Work instructions => From the material below, list every line containing "disposedClient".
*** Block opens ***
(* ===== verification/SignalingClient.v ===== *)
(** * SignalingClient: the class [SignalingClient] of [src/cli/signaling.ts].

    A WebSocket and its listeners: the messages of the server are checked and
    emitted, signals that come before anyone listens are kept, a failure closes
    the socket.  The socket is the environment: its state, its buffered amount
    and its events are arbitrary.  Of the listeners of the client those of
    [wireSignals] act on it, on the events that end it; the others only settle
    promises.  The theorem says which signals [wireSignals] gets, and when, and
    which messages make the handler throw: the "error" messages, for whose type
    no listener is ever registered. *)
From S2P Require Import Prelude.
From S2P Require Import Constants.
From S2P Require Import JsText.
From S2P Require Import JsValue.
From S2P Require Import Json.
From S2P Require Import Authority.
From S2P Require Import Messages.
From S2P Require Import Wire.
From S2P Require Import Admission.
From S2P Require Import Ice.
From S2P Require Import Signals.
#[local] Open Scope Z_scope.

(** ** State *)

Inductive ReadyState := CONNECTING | OPEN | CLOSING | CLOSED.
#[export] Instance ReadyState_eq_dec : EqDecision ReadyState.
Proof. solve_decision. Defined.

(** What the client emits; a message is emitted as "message" and, unless it is
    kept for later, under its type. *)
Inductive Emission := EMessage (message : jsval) | EClose | ESocketError (error : jsstr) | EProtocolError (error : jsstr).

Record Client := {
  (** [ws.readyState], [ws.bufferedAmount] *)
  cl_ws : option ReadyState;
  cl_bufferedAmount : option Z;
  cl_closeTimer : bool;
  cl_latestIceServers : option (list RTCIceServer);
  cl_earlySignals : SignalMessageQueue;
  cl_disposed : bool;
  (** the promise of [connect] is open; the runtime listeners of the socket are
      registered *)
  cl_connecting : bool;
  cl_attached : bool;
  (** the listeners of [wireSignals] are registered *)
  cl_listening : bool;
  (** what was emitted, the signals that [wireSignals] got, the frames sent *)
  cl_emitted : list Emission;
  cl_delivered : list jsval;
  cl_frames : list jsstr
}.

Definition set_socket ws buffered timer c := {| cl_ws := ws; cl_bufferedAmount := buffered; cl_closeTimer := timer; cl_latestIceServers := cl_latestIceServers c; cl_earlySignals := cl_earlySignals c;
  cl_disposed := cl_disposed c; cl_connecting := cl_connecting c; cl_attached := cl_attached c; cl_listening := cl_listening c; cl_emitted := cl_emitted c; cl_delivered := cl_delivered c; cl_frames := cl_frames c |}.
Definition set_kept latest early c := {| cl_ws := cl_ws c; cl_bufferedAmount := cl_bufferedAmount c; cl_closeTimer := cl_closeTimer c; cl_latestIceServers := latest; cl_earlySignals := early;
  cl_disposed := cl_disposed c; cl_connecting := cl_connecting c; cl_attached := cl_attached c; cl_listening := cl_listening c; cl_emitted := cl_emitted c; cl_delivered := cl_delivered c; cl_frames := cl_frames c |}.
Definition set_listeners disposed connecting attached listening c := {| cl_ws := cl_ws c; cl_bufferedAmount := cl_bufferedAmount c; cl_closeTimer := cl_closeTimer c; cl_latestIceServers := cl_latestIceServers c; cl_earlySignals := cl_earlySignals c;
  cl_disposed := disposed; cl_connecting := connecting; cl_attached := attached; cl_listening := listening; cl_emitted := cl_emitted c; cl_delivered := cl_delivered c; cl_frames := cl_frames c |}.
Definition set_records emitted delivered frames c := {| cl_ws := cl_ws c; cl_bufferedAmount := cl_bufferedAmount c; cl_closeTimer := cl_closeTimer c; cl_latestIceServers := cl_latestIceServers c; cl_earlySignals := cl_earlySignals c;
  cl_disposed := cl_disposed c; cl_connecting := cl_connecting c; cl_attached := cl_attached c; cl_listening := cl_listening c; cl_emitted := emitted; cl_delivered := delivered; cl_frames := frames |}.

Definition setSocket (ws : option ReadyState) (timer : bool) (c : Client) : Client := set_socket ws (cl_bufferedAmount c) timer c.
Definition setLatest (servers : list RTCIceServer) (c : Client) : Client := set_kept (Some servers) (cl_earlySignals c) c.
Definition setQueue (q : SignalMessageQueue) (c : Client) : Client := set_kept (cl_latestIceServers c) q c.
Definition setListening (listening : bool) (c : Client) : Client := set_listeners (cl_disposed c) (cl_connecting c) (cl_attached c) listening c.
Definition logEmission (e : Emission) (c : Client) : Client := set_records (cl_emitted c ++ [e]) (cl_delivered c) (cl_frames c) c.
Definition logDelivered (signals : list jsval) (c : Client) : Client := set_records (cl_emitted c) (cl_delivered c ++ signals) (cl_frames c) c.

Abbreviation client := (ST Client).

Section Client.
Context `{JsNumbers, UrlParser, JsCase}.
(** The buffered amount of a socket after a frame was given to it; the "bye"
    that [wireSignals] sends when it fails; [util.inspect] *)
Variables (bufferedAfter : Client → jsstr → option Z) (bye : jsval) (inspect : jsval → jsstr).

(** ** The class *)

(** The constructor; the message queue has the limits of constants.ts. *)
Definition newClient : result Client :=
  earlySignals ← newSignalMessageQueue (jint MAX_BUFFERED_SIGNAL_MESSAGES) (Some (jint SIGNALING_MAX_BUFFERED_BYTES));
  Ok {| cl_ws := None; cl_bufferedAmount := Some 0; cl_closeTimer := false; cl_latestIceServers := None; cl_earlySignals := earlySignals; cl_disposed := false;
        cl_connecting := false; cl_attached := false; cl_listening := false; cl_emitted := []; cl_delivered := []; cl_frames := [] |}.

(** [dispose]; removing all listeners, those of the socket included *)
Definition disposedClient (c : Client) : Client :=
  set_listeners true (cl_connecting c) false false (set_kept None (queueDrain (cl_earlySignals c)).2 (setSocket (cl_ws c) false c)).
Definition dispose : client () := st_modify (λ c, if cl_disposed c then c else disposedClient c).

(** [close]: [ws.close()], and the timer of [scheduleCloseTermination] *)
Definition close : client () :=
  c ← st_get;
  match cl_disposed c, cl_ws c with
  | true, _ | _, None => mret ()
  | false, Some CLOSED => dispose
  | false, Some _ => st_modify (setSocket (Some CLOSING) true)
  end.

(** [closeSocketAfterFailedConnect] *)
Definition closeSocketAfterFailedConnect : client () :=
  c ← st_get;
  match cl_ws c with
  | None | Some CLOSED => dispose
  | Some _ => st_modify (setSocket (Some CLOSING) (cl_closeTimer c));; dispose
  end.

(** [isClosed], [currentIceServers] *)
Definition isClosed (c : Client) : bool :=
  cl_disposed c || match cl_ws c with None | Some CLOSING | Some CLOSED => true | Some _ => false end.
Definition currentIceServers (c : Client) : result (option (list RTCIceServer)) :=
  match cl_disposed c, cl_latestIceServers c with
  | false, Some servers => cloned ← cloneIceServers (rtcServersValue servers); Ok (Some cloned)
  | _, _ => Ok None
  end.

(** [send] *)
Definition tooMuchBuffered (c : Client) : bool := signalingBackpressureExceeded (cl_bufferedAmount c) SIGNALING_MAX_BUFFERED_BYTES.
Definition refuseIfBuffered : client () :=
  c ← st_get;
  if tooMuchBuffered c then close;; st_lift (throw "signaling socket backpressure exceeded") else mret ().
Definition putFrame (serialized : jsstr) (c : Client) : Client :=
  set_records (cl_emitted c) (cl_delivered c) (cl_frames c ++ [serialized]) (set_socket (cl_ws c) (bufferedAfter c serialized) (cl_closeTimer c) c).
Definition send (message : jsval) : client () :=
  c ← st_get;
  if cl_disposed c then st_lift (throw "signaling socket is closed")
  else if negb (bool_decide (cl_ws c = Some OPEN)) then st_lift (throw "signaling socket is not open")
  else
    refuseIfBuffered;;
    serialized ← st_lift (serializeMessage message);
    st_modify (putFrame serialized);;
    refuseIfBuffered.

(** [drainSignalMessages] *)
Definition drainSignalMessages : client (list jsval) :=
  c ← st_get;
  if cl_disposed c then mret []
  else st_modify (setQueue (queueDrain (cl_earlySignals c)).2);; mret (queueDrain (cl_earlySignals c)).1.

(** Emitting an event that ends the session: [fail] of [wireSignals] sends its
    notice and stops listening. *)
Definition emitEnd (e : Emission) : client () :=
  st_modify (logEmission e);;
  c ← st_get;
  st_when (cl_listening c) (st_catch (send bye) (λ _, mret ());; st_modify (setListening false)).

(** Emitting "message" and the type of the message.  The type "error" is the one
    event that an [EventEmitter] throws on when nobody listens, and nobody ever
    listens to it on a client. *)
Definition emitMessage (message : jsval) : client () := st_modify (logEmission (EMessage message)).
Definition isErrorMessage (message : jsval) : bool := isLit (field message "type") (js "error").
Definition emitTyped (message : jsval) : client () :=
  c ← st_get;
  if isErrorMessage message then st_lift (Err (js "Unhandled error. (" ++ inspect message ++ js ")"))
  else st_when (isLit (field message "type") (js "signal") && cl_listening c) (st_modify (logDelivered [message])).

(** [onMessage] *)
Definition failProtocol (error : jsstr) : client () := emitEnd (EProtocolError error);; close.
Definition onMessage (data : FrameData) (isBinary : bool) : client () :=
  let parsed := parseJsonTextFrame data isBinary in
  if negb (isServerMessage parsed) then failProtocol (js "Malformed signaling server message.")
  else
    st_when (isLit (field parsed "type") (js "ice-config")) (servers ← st_lift (cloneIceServers (field parsed "iceServers")); st_modify (setLatest servers));;
    c ← st_get;
    if isLit (field parsed "type") (js "signal") && negb (cl_listening c) then
      match queuePush (cl_earlySignals c) parsed with
      | Ok q => st_modify (setQueue q);; emitMessage parsed
      | Err error => failProtocol error
      end
    else emitMessage parsed;; emitTyped parsed.

(** [onRuntimeClose] and [onRuntimeError] *)
Definition onRuntimeClose : client () :=
  st_modify (λ c, setSocket (cl_ws c) false c);;
  emitEnd EClose;;
  dispose.
Definition onRuntimeError (error : jsstr) : client () := emitEnd (ESocketError error).

(** [connect], until the socket is made or the constructor throws; [succeed]
    and [fail] *)
Definition failConnect : client () :=
  st_modify (λ c, set_listeners (cl_disposed c) false false (cl_listening c) c);;
  closeSocketAfterFailedConnect.
Definition connect (constructed : bool) : client () :=
  c ← st_get;
  if cl_disposed c then st_lift (throw "signaling client is closed")
  else if bool_decide (is_Some (cl_ws c) ∧ cl_ws c ≠ Some CLOSED) then st_lift (throw "signaling client already has an active socket")
  else if constructed then st_modify (λ c, set_listeners false true false (cl_listening c) (setSocket (Some CONNECTING) (cl_closeTimer c) c))
  else failConnect.
Definition succeedConnect : client () := st_modify (λ c, set_listeners (cl_disposed c) false true (cl_listening c) c).

(** What [wireSignals] does to the client: it listens, takes what was kept, and
    stops listening in the end. *)
Definition wire : client () :=
  c ← st_get;
  if isClosed c then mret ()
  else st_modify (setListening true);; signals ← drainSignalMessages; st_modify (logDelivered signals).
Definition unwire : client () := st_modify (setListening false).

(** ** The events

    A closed socket stays closed, and one opens only while it is connecting. *)

Inductive ClientEvent :=
| Connect (constructed : bool) | Opened | ConnectFailed | ConnectTimeout
| Frame (data : FrameData) (isBinary : bool) | SocketClosed | SocketError (error : jsstr)
| SocketChange (ready : ReadyState) (buffered : option Z) | Terminate
| CallSend (message : jsval) | CallClose | CallWire | CallUnwire.

Definition clientEvent (e : ClientEvent) : client () :=
  c ← st_get;
  match e with
  | Connect constructed => connect constructed
  | Opened => st_when (cl_connecting c && bool_decide (cl_ws c = Some CONNECTING)) (st_modify (setSocket (Some OPEN) (cl_closeTimer c));; succeedConnect)
  | ConnectFailed => st_when (cl_connecting c) failConnect
  | ConnectTimeout => st_when (cl_connecting c) (close;; failConnect)
  | Frame data isBinary => st_when (cl_attached c) (onMessage data isBinary)
  | SocketClosed => st_when (cl_attached c) (st_modify (setSocket (Some CLOSED) (cl_closeTimer c));; onRuntimeClose)
  | SocketError error => st_when (cl_attached c) (onRuntimeError error)
  | SocketChange ready buffered => st_when (bool_decide (is_Some (cl_ws c) ∧ cl_ws c ≠ Some CLOSED)) (st_modify (set_socket (Some ready) buffered (cl_closeTimer c)))
  | Terminate => st_when (cl_closeTimer c) (st_modify (setSocket (match cl_ws c with Some CLOSED => Some CLOSED | _ => Some CLOSING end) false))
  | CallSend message => send message
  | CallClose => close
  | CallWire => wire
  | CallUnwire => unwire
  end.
*** Block closes ***
Your solution =>
Definition disposedClient (c : Client) : Client :=
Definition dispose : client () := st_modify (λ c, if cl_disposed c then c else disposedClient c).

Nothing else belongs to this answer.